* [Work item]
Output only the lines from the start of the entries through the line holding "the durable rows, the". Each line must match the original exactly.
[[ Material provided, beginning ]]
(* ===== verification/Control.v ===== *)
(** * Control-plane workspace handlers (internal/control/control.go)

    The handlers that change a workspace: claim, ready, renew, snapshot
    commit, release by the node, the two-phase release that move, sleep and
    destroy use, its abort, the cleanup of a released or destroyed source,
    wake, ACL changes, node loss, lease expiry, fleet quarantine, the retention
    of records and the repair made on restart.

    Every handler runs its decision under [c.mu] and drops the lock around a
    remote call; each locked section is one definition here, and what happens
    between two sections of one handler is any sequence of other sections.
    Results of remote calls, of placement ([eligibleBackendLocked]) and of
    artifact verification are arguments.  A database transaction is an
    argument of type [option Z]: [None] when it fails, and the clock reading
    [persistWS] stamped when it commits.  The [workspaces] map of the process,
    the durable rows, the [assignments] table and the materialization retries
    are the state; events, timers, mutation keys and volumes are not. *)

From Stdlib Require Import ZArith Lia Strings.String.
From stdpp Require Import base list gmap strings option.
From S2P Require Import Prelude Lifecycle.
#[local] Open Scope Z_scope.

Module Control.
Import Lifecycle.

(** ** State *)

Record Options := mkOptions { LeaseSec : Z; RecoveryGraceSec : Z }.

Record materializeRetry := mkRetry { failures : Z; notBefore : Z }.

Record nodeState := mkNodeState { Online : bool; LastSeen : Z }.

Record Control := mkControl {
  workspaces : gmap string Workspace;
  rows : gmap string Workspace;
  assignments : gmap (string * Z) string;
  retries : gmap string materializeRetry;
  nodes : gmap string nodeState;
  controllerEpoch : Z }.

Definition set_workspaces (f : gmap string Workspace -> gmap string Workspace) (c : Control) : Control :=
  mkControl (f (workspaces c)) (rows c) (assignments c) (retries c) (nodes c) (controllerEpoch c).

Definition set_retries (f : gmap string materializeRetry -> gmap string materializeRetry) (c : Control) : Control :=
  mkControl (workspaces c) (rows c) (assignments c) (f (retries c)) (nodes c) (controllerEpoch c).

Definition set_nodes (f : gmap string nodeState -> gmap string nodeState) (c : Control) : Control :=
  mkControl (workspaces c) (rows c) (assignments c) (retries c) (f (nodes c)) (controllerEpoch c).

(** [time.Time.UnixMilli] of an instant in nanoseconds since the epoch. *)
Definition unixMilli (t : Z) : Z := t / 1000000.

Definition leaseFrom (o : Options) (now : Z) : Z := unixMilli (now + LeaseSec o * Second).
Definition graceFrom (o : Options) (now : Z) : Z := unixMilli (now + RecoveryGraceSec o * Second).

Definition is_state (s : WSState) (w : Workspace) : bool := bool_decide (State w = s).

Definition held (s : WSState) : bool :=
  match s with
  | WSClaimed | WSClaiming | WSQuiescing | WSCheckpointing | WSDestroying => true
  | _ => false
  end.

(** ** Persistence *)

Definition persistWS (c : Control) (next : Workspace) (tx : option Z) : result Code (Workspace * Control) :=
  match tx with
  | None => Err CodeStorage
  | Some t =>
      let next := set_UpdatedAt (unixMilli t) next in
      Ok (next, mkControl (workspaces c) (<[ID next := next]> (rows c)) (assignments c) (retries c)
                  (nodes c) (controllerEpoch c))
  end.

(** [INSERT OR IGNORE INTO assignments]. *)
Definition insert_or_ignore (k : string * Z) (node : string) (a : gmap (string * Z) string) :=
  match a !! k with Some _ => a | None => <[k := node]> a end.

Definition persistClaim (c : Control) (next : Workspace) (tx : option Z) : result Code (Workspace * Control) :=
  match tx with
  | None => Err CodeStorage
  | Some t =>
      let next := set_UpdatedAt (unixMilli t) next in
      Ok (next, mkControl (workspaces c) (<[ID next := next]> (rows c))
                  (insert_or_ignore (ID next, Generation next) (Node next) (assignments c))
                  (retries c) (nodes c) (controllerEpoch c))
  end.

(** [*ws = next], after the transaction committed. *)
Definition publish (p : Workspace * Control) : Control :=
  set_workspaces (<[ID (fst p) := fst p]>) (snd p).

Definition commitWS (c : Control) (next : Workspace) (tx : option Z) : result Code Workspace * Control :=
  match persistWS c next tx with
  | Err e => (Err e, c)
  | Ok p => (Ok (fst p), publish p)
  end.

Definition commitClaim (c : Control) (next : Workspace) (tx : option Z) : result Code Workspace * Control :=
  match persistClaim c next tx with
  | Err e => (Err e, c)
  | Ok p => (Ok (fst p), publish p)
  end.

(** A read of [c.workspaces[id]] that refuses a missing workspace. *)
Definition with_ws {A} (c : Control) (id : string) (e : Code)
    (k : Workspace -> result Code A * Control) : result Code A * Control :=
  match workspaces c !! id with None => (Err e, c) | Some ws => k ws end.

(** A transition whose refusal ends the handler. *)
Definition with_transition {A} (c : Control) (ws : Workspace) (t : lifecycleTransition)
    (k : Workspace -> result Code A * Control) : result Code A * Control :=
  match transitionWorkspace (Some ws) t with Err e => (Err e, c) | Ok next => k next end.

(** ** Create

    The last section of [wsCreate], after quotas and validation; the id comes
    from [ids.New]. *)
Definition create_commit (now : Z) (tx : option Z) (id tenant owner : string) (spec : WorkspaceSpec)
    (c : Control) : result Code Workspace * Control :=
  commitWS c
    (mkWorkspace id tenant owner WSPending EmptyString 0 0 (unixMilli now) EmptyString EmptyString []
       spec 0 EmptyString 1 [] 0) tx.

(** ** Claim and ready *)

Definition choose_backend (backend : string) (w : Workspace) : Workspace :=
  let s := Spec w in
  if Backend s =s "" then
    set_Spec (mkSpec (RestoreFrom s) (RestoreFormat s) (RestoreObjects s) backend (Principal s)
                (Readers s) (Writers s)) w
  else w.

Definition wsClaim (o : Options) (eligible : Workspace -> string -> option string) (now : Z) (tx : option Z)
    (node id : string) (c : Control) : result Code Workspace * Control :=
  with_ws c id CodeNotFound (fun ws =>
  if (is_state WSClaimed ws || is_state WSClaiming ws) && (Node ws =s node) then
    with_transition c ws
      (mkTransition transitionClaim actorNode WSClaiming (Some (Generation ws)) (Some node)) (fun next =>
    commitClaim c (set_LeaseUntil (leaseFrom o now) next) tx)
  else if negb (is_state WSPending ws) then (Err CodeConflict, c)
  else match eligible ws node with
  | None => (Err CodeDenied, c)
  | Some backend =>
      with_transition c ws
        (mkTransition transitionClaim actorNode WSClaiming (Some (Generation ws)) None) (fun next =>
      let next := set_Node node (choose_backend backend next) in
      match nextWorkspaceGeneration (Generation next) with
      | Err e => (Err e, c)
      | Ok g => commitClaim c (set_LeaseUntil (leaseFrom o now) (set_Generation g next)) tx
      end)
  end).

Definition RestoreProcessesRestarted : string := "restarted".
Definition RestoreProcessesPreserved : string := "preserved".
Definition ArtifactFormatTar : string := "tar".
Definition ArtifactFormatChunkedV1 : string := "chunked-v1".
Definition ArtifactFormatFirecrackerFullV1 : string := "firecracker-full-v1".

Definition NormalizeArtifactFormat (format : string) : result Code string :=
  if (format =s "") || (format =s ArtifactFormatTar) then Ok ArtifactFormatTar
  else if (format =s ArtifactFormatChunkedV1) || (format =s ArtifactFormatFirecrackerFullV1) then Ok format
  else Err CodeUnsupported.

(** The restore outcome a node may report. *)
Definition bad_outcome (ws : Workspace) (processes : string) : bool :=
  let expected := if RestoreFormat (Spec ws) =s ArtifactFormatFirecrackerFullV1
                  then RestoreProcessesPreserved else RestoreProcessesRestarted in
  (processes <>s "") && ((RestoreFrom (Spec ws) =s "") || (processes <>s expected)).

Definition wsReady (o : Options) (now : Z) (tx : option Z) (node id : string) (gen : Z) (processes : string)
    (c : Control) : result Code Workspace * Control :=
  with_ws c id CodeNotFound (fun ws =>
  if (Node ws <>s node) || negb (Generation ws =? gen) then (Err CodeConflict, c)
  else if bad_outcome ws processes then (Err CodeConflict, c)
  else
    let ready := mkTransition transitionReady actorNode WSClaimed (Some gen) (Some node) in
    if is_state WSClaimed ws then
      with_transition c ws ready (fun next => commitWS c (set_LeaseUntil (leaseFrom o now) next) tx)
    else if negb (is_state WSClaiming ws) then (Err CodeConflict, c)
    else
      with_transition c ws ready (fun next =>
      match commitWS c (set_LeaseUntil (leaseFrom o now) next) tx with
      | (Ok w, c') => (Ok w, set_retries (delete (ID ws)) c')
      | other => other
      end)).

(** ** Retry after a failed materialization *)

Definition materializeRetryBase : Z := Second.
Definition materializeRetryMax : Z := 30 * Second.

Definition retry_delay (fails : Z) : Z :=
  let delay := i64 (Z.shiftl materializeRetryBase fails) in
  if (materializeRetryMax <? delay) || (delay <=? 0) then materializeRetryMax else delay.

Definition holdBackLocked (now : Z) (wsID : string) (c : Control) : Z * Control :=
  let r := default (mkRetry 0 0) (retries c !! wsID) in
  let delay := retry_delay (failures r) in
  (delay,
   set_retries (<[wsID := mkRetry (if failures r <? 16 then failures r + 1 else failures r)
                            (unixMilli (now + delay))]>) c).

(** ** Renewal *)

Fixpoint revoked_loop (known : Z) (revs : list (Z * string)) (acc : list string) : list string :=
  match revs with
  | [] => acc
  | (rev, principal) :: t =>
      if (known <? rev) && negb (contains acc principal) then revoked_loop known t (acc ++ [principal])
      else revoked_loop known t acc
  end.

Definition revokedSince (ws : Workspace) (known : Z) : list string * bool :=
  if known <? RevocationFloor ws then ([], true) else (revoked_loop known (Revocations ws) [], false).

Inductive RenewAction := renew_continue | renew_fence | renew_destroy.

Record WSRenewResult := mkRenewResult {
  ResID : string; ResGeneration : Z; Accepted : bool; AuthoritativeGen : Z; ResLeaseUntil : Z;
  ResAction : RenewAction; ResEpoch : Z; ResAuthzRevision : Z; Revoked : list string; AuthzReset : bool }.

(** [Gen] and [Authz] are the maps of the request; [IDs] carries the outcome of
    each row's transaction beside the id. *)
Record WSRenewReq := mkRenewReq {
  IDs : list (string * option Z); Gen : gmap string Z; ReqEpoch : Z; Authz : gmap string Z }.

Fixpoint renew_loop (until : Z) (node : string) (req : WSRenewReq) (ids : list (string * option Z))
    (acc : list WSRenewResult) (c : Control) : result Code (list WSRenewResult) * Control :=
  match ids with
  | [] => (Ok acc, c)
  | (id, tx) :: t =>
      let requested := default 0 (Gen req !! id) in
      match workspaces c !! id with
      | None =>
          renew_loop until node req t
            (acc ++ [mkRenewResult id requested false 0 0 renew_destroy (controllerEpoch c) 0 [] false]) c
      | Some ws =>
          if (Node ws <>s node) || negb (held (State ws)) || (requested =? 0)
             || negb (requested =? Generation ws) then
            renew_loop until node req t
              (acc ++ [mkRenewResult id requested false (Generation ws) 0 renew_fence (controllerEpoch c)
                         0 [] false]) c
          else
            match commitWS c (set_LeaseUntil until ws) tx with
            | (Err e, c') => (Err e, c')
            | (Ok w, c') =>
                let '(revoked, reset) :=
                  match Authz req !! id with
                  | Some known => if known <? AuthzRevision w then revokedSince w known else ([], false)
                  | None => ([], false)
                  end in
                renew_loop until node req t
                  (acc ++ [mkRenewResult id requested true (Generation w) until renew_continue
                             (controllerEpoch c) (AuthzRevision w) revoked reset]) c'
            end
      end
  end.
[[ Material provided, end ]]
* [Solution to this exercise]
(* ===== verification/Control.v ===== *)
(** * Control-plane workspace handlers (internal/control/control.go)

    The handlers that change a workspace: claim, ready, renew, snapshot
    commit, release by the node, the two-phase release that move, sleep and
    destroy use, its abort, the cleanup of a released or destroyed source,
    wake, ACL changes, node loss, lease expiry, fleet quarantine, the retention
    of records and the repair made on restart.

    Every handler runs its decision under [c.mu] and drops the lock around a
    remote call; each locked section is one definition here, and what happens
    between two sections of one handler is any sequence of other sections.
    Results of remote calls, of placement ([eligibleBackendLocked]) and of
    artifact verification are arguments.  A database transaction is an
    argument of type [option Z]: [None] when it fails, and the clock reading
    [persistWS] stamped when it commits.  The [workspaces] map of the process,
    the durable rows, the [assignments] table and the materialization retries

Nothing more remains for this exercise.